Shying away from the Federal government’s approach of a spaghetti bowl of acronyms, Malaysia’s biggest GDP contributor will fast-track its transition into all things digital through skills matching approaches via Selangor Kerjaya, elevating technical and vocational education headed by the Selangor Technical Skills Development Centre, providing better cash flow for small and medium enterprises through Selangor Advance, and placing the state as an early-stage investor through the Selangor Innovation Fund.
Realising that digitalization is a shield against the spread of Covid-19, entrepreneurship will also be a key fulcrum in Selangor’s vision towards a postCovid-19 era, with training programmes and microcredit initiatives taking centre stage to encourage higher participation of entrepreneurs in Selangor.
Entrepreneurs can now start a business by borrowing as low as RM1,000 without needing a certificate from the Companies Commission of Malaysia.
Infrastructure and business development too are given due recognition to provide an efficient and conducive business environment that will be ready to get into gear as soon as global travel and economic activity resumes full tilt.
A missed agenda
Meanwhile, the Federal government’s budget for 2021 does a national disservice as it misses a national agenda, a public purpose to ensure Malaysians can weather the increasingly worrying Covid-19 storm. Public health allocations have been slashed at a time when it is most needed.
The only increase comes from emoluments after a request was made for more medical staff to be hired on a contractual basis to assist the Covid-19 frontliners. Further, the Federal government has allocated RM108 million less to the Ministry of Agriculture and Food Industry than it did last year.
This, at a time when other governments around the world, including Selangor, have spent more on food security.
Instead of doubling down on a transition to cleaner energy and improving our roads and public transportation systems, the allocation and ideas for the Energy, Transport and Works Ministries suggest a business as usual approach, not a new normal.
Job creation programmes do not seem to be given the importance it requires while people are being encouraged to withdraw from their retirement savings, at a time when almost three out of four workers aged 54 and below have under RM250,000 to last through their retirement. That is less than RM1,050 per month, every single month after they stop working.
And this amount will only shrink if people are forced to withdraw from their retirement savings to survive the current economic slump.
Unfortunately, if federalism were to be truly recognised by putting aside petty politics, Selangor would be able to play a more active role in creating more jobs in key sectors, preparing Malaysia to face future crises and forming a Green New Deal which can combat climate change and transition to cleaner energy production.
Public education, public transportation, public health and tax policy are areas Selangor has a tremendous capacity to contribute to, both in planning and execution. This is evident in Selangor’s ever-expanding bus network and microscopic focus on public health.
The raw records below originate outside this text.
(** [Token::LParen]: the flag is cleared inside the parentheses. *)
Definition paren (first : Span) : PM Expr :=
  saved ← gets stop_before_lbrace;
  modify (set_stop false);;
  value ← expr_rec;
  modify (set_stop saved);;
  d ← expr_depth_now;
  expect TRParen;;
  set_expr_depth d;;
  last ← previous_span;
  mret (mkSpanned (node value) (merge first last)).

Definition atom : PM Expr :=
  first ← span_;
  is_if ← keyword "if";
  is_match ← keyword "match";
  is_handle ← keyword "handle";
  is_do ← keyword "do";
  is_fun ← keyword "fun";
  if is_if : bool then if_expr
  else if is_match : bool then match_expr false
  else if is_handle : bool then match_expr true
  else if is_do : bool then block
  else if is_fun : bool then lambda
  else
    token ← bump_;
    let leaf k := set_expr_depth 1;; mret (mkSpanned k (span token)) in
    match node token with
    | TString value => leaf (EString value)
    | TInt value => leaf (EInt value)
    | TDecimal value => leaf (EDecimal value)
    | TUri value => leaf (EUri value)
    | TIdent name =>
        leaf (if String.eqb name "true" then EBool true
              else if String.eqb name "false" then EBool false
              else if String.eqb name "null" then ENull
              else EName name)
    | TUpper name => leaf (EConstructor name)
    | TAt => capability (start first)
    | TLParen => paren first
    | TLBracket => list_ (start first)
    | TLBrace => record (start first)
    | _ => raise source "TM2006" "expected expression" (span token)
    end.

(** The operand before any infix operator. *)
Definition prefix : PM Expr :=
  is_not ← keyword "not";
  if is_not : bool then
    t ← bump_;
    value ← parse_bp_rec 80;
    d ← expr_depth_now;
    close_expr d;;
    mret (mkSpanned (EUnary Not value) (merge (span t) (span value)))
  else
    minus ← took TMinus;
    if minus : bool then
      sp ← previous_span;
      value ← parse_bp_rec 80;
      d ← expr_depth_now;
      close_expr d;;
      mret (mkSpanned (EUnary Negate value) (merge sp (span value)))
    else atom.

Definition infix_node (op : Infix) (left right : Expr) : ExprKind :=
  match op with
  | InfixPipe => EPipe left right
  | InfixBinary op => EBinary op left right
  end.
Lemma wp_record first s :
  pinv s -> depth s = d -> boundary source first ->
  wp (record source tokens max_depth parse_bp_rec first) (expr_post s) X s.
Proof.
  intros Hs Hd Hf. unfold record, expr_depth_now. wp_step. apply wp_at_bool; [done|].
  assert (Hend : forall fs cd s3, Forall expr_field_spans fs -> pinv s3 -> cursor s <= cursor s3 ->
    depth s3 = d -> cd = max_list (List.map field_height fs) ->
    wp (expect source tokens TRBrace;;
        close_expr source tokens max_depth (fs, cd).2;;
        last ← previous_span tokens;
        mret (mkSpanned (ERecord (rev (fs, cd).1)) (mkSpan first (stop last)))) (expr_post s) X s3).
  { intros fs cd s3 HF H3 Hc3 Hd3 ->. wp_step. apply wp_expect; [plia|]. intros _ s4 Hm4 Hlt4 _.
    specialize (Hlt4 ltac:(done)). apply wp_finish_expr_prev; [plia| | |done].
    - cbn. by rewrite max_list_map_rev.
    - cbn. by apply all_of_rev, all_of_Forall. }
  intros [|]; wp_step; [apply wp_ret; apply Hend; [constructor|plia..|done]|].
  eapply (wp_loop (fun '(fs, cd) s' => Forall expr_field_spans fs /\ pinv s' /\ cursor s <= cursor s'
             /\ depth s' = d /\ cd = max_list (List.map field_height fs)) (fun _ s' => left s'));
    [|split_and!; [constructor|plia..|done]|unfold loop_fuel; lia].
  intros [fs cd] s3 (HF & H3 & Hc3 & Hd3 & Hcd). wp_step. apply wp_lower_name; [done|].
  intros n s4 Hm4 Hlt4 _. wp_step.
  apply (wp_mono _ (fun b s' => advanced s3 s') _ X); [apply wp_took; intros; plia| |done].
  intros colon s5 Hadv5. wp_step.
  apply (wp_mono _ (fun vd s' => advanced s3 s' /\ expr_spans P vd.1 /\
           vd.2 = N.max cd (expr_height vd.1)) _ X); [| |done].
  - destruct colon; wp_step.
    + apply wp_expr_rec; [plia..|]. intros e s6 Hadv6 Hl6 Hle6 He. wp_steps.
      split_and!; [plia|done|]. cbn. by rewrite Hl6.
    + apply wp_previous_span; [plia|]. intros sp Hsp. wp_steps. split_and!; [plia|by split|done].
  - intros [v vd] s6 (Hadv6 & Hv & Hvd). cbn [fst snd] in *. wp_step.
    assert (Hcd' : vd = max_list (List.map field_height ((n, v) :: fs))).
    { cbn. fold (max_list (List.map field_height fs)). rewrite Hvd, Hcd. lia. }
    apply wp_took; [plia|done|wp_step; apply Hend; [by constructor|plia..|done]|].
    intros s7 Hm7 Hlt7 _. wp_step. split; [|plia]. split_and!; [by constructor|plia..|done].
Qed.

Lemma wp_paren first s :
  pinv s -> depth s = d -> P first -> wp (paren source tokens parse_bp_rec first) (expr_post s) X s.
Proof.
  intros Hs Hd Hf. unfold paren, expr_depth_now, set_expr_depth.
  do 5 wp_step. apply wp_expr_rec; [plia..|]. intros e s1 Hadv1 Hl1 Hle1 He.
  do 5 wp_step. apply wp_expect; [plia|]. intros _ s2 Hm2 _ _. do 3 wp_step.
  apply wp_previous_span; [plia|]. intros sp Hsp. wp_step.
  unfold expr_post, expr_height in *. cbn [node last_expr_depth set_last_expr_depth set_stop].
  split_and!; [plia|done|done|]. split; [done|apply He].
Qed.

Lemma wp_leaf k (t : SpannedToken) s s1 :
  advanced s s1 -> P (span t) -> kind_height k = 1%N -> kind_spans P k ->
  wp (set_expr_depth 1;; mret (mkSpanned k (span t))) (expr_post s) X s1.
Proof.
  intros Hadv Ht Hh Hk. unfold set_expr_depth. wp_steps. unfold expr_post, expr_height. cbn [node].
  rewrite Hh. split_and!; [plia|done|done|by split].
Qed.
The differences in the two budgets show that radical policy shifts can happen if given a chance to rise above petty politics.
And a renegotiation of federalism can deliver that change. Unfortunately, the differences continue to be stark.
Selangor has displayed the agility of a speedboat, responding to challenges in the state with a clear direction.
Meanwhile, Putrajaya has exhibited the urgency of a cruise liner, meandering, devoid of fresh ideas and opting to plaster the cracks with money.